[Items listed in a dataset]
Content starts

(** * Bounded-concurrency stream stages: [writable] and [transform]

    A shallow embedding of [index.js].  The two constructors close over a
    handful of mutable cells ([pending], the host's [errorEmitted] flag, the
    once-listeners registered on the ['free'] and ['empty'] events) and
    install [_write] / [_transform] and [end] on a host stream.

    JavaScript runs every handler to completion on one thread, and handlers
    re-enter each other synchronously ([emit] calls listeners, the host calls
    [_write] from inside [callback()], a work function may fire its callback
    before returning).  The embedding therefore is a small-step machine whose
    state carries the synchronous call stack explicitly: one step executes
    the frame on top of the stack; when the stack is empty the environment
    (producer, asynchronous work, asynchronous finalize) supplies the next
    event.  Invariants are proved for every state of every run, that is, at
    every instant of every interleaving. *)

From Stdlib Require Import String ZArith List Bool Lia Arith.
Import ListNotations.
Local Open Scope Z_scope.

(** ** JavaScript values *)

(** The fragment of JavaScript values the source inspects: it tests
    truthiness ([if (err)], [if (data)], [if (chunk)], [||]), asks [typeof]
    for ['object'] and ['function'], and reads the [concurrency] property.
    Numbers are the integers and [NaN]; fractions and infinities are not
    represented. *)
#[local] Unset Elimination Schemes.
Inductive jsval : Type :=
| VUndefined
| VNull
| VBool (b : bool)
| VNum (n : Z)
| VNaN
| VStr (s : string)
| VObj (props : list (string * jsval))
| VFun (name : nat).
#[local] Set Elimination Schemes.

(** ToBoolean. *)
Definition truthy (v : jsval) : bool :=
  match v with
  | VUndefined | VNull | VNaN => false
  | VBool b => b
  | VNum n => negb (n =? 0)
  | VStr s => match s with EmptyString => false | _ => true end
  | VObj _ | VFun _ => true
  end.

(** [typeof v === 'object'] ([typeof null] is ['object'] as well). *)
Definition typeof_object (v : jsval) : bool :=
  match v with
  | VNull | VObj _ => true
  | _ => false
  end.

(** [typeof v === 'function']. *)
Definition typeof_function (v : jsval) : bool :=
  match v with
  | VFun _ => true
  | _ => false
  end.

(** [a || b]. *)
Definition js_or (a b : jsval) : jsval := if truthy a then a else b.

Fixpoint lookup_prop (k : string) (props : list (string * jsval)) : option jsval :=
  match props with
  | [] => None
  | (k', v) :: rest => if String.eqb k k' then Some v else lookup_prop k rest
  end.

(** [o.k] for a truthy [o]: own properties of an object literal, [undefined]
    on everything else. *)
Definition get_prop (o : jsval) (k : string) : jsval :=
  match o with
  | VObj props => match lookup_prop k props with Some v => v | None => VUndefined end
  | _ => VUndefined
  end.

(** ** The two constructors *)

Inductive variant : Type := Writable | Transform.

(** The finalize hook a sink ends up with: the default
    [function(callback) { callback(); }] or the user's function. *)
Inductive hook : Type :=
| HookDefault
| HookUser (f : jsval).

(** What a constructor has computed before it creates the host stream. *)
Record ctor : Type := Ctor {
  c_kind : variant;
  c_flush : hook;
  c_options : jsval;
  c_concurrency : jsval
}.

(** [module.exports.writable = function(work, flush, options)], lines 28-35. *)
Definition writable (flush options : jsval) : ctor :=
  let '(flush, options) :=
    if typeof_object flush then (VNull, flush) else (flush, options) in
  let flush := if truthy flush then HookUser flush else HookDefault in
  let options := js_or options (VObj []) in
  let concurrency := js_or (get_prop options "concurrency") (VNum 1) in
  Ctor Writable flush options concurrency.

(** [module.exports.transform = function(work, options)], lines 142-144.
    The transform has no finalize hook; [c_flush] is never consulted. *)
Definition transform (options : jsval) : ctor :=
  let options := js_or options (VObj []) in
  let concurrency := js_or (get_prop options "concurrency") (VNum 1) in
  Ctor Transform HookDefault options concurrency.

(** The stage the machine below runs: the variant, the finalize hook and an
    integer concurrency limit.  A limit that is not an integer-valued number
    (a string, an object, [true]) is outside the model. *)
Record config : Type := Config {
  kind : variant;
  flush : hook;
  concurrency : Z
}.

Definition stage_of (c : ctor) : option config :=
  match c_concurrency c with
  | VNum n => Some (Config (c_kind c) (c_flush c) n)
  | _ => None
  end.

(** ** Machine state *)

Inductive event : Type := Free | Empty.

(** Bodies of the once-listeners the source registers. *)
Inductive action : Type :=
| ARetryWrite (chunk enc : jsval)
    (** [function() { stage._write(chunk, enc, callback); }] *)
| ARetryEnd (chunk enc cb : jsval).
    (** [function() { stage.end(chunk, enc, callback); }] *)

(** Frames of the synchronous call stack: what remains to be executed. *)
Inductive frame : Type :=
| KWrite (chunk enc : jsval)        (** enter [_write] / [_transform] *)
| KWork (id : nat) (chunk enc : jsval)  (** inside [work.call(stage, chunk, enc, cb)] *)
| KDone (id : nat) (err data : jsval)  (** body of the callback given to [work] *)
| KFail (err : jsval)               (** [if (err) fail(err);] *)
| KEmit (ev : event)                (** [stage.emit(ev)] *)
| KCall (ev : event) (ids : list nat)  (** listeners of a running [emit] still to call *)
| KCallback                         (** [callback();] the host's write callback *)
| KCheckEmpty                       (** [if (internal().length === 0) emit('empty')] *)
| KHostWrite (chunk enc : jsval)    (** [stage.write(chunk, enc)] *)
| KOnce (ev : event) (a : action)   (** [stage.once(ev, a)] *)
| KEnd (chunk enc cb : jsval)       (** enter the overriding [stage.end] *)
| KFlush                            (** [flush(function(err) { ... })] *)
| KFlushed (err : jsval)            (** body of the callback given to [flush] *)
| KEnd0.                            (** the host's own [end()] *)

(** What an outside observer sees, oldest first. *)
Inductive obs : Type :=
| OInput (chunk : jsval)          (** the host accepted a written chunk *)
| OEndCall                        (** the producer called [end] *)
| OWork (id : nat) (chunk : jsval)   (** [pending++] and the work function invoked *)
| ODone (id : nat) (err data : jsval)  (** a work callback fired *)
| OPush (data : jsval)            (** [transform.push(data)] *)
| OError (err : jsval)            (** [emit('error', err)] from [fail] *)
| OFlush                          (** the finalize hook was invoked *)
| OEnd0                           (** the host's own [end()] was invoked *)
| OFinish                         (** the host signalled completion *)
| OHostError.                     (** the host's write-after-end error *)

Record state : Type := State {
  pending : Z;                        (** [stage.pending] *)
  errorEmitted : bool;                (** [stage._writableState.errorEmitted] *)
  onFree : list (nat * action);       (** once-listeners of ['free'], oldest first *)
  onEmpty : list (nat * action);      (** once-listeners of ['empty'] *)
  onFinish : list jsval;              (** listeners added by [on('finish', callback)] *)
  nextListener : nat;
  hbuffer : list (jsval * jsval);     (** [internal()]: writes queued by the host *)
  hwriting : bool;                    (** a [_write] whose callback has not fired *)
  hending : bool;                     (** the host's [end()] has been called *)
  hfinished : bool;
  inflight : list nat;                (** work invoked, callback not fired yet *)
  nextWork : nat;
  flushing : nat;                     (** finalize invoked, callback not fired yet *)
  stack : list frame;
  trace : list obs
}.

Content ends

Send back the lines of the records word for word, from the very first through the line containing "Local Open Scope Z_scope.".

(** * Bounded-concurrency stream stages: [writable] and [transform]

    A shallow embedding of [index.js].  The two constructors close over a
    handful of mutable cells ([pending], the host's [errorEmitted] flag, the
    once-listeners registered on the ['free'] and ['empty'] events) and
    install [_write] / [_transform] and [end] on a host stream.

    JavaScript runs every handler to completion on one thread, and handlers
    re-enter each other synchronously ([emit] calls listeners, the host calls
    [_write] from inside [callback()], a work function may fire its callback
    before returning).  The embedding therefore is a small-step machine whose
    state carries the synchronous call stack explicitly: one step executes
    the frame on top of the stack; when the stack is empty the environment
    (producer, asynchronous work, asynchronous finalize) supplies the next
    event.  Invariants are proved for every state of every run, that is, at
    every instant of every interleaving. *)

From Stdlib Require Import String ZArith List Bool Lia Arith.
Import ListNotations.
Local Open Scope Z_scope.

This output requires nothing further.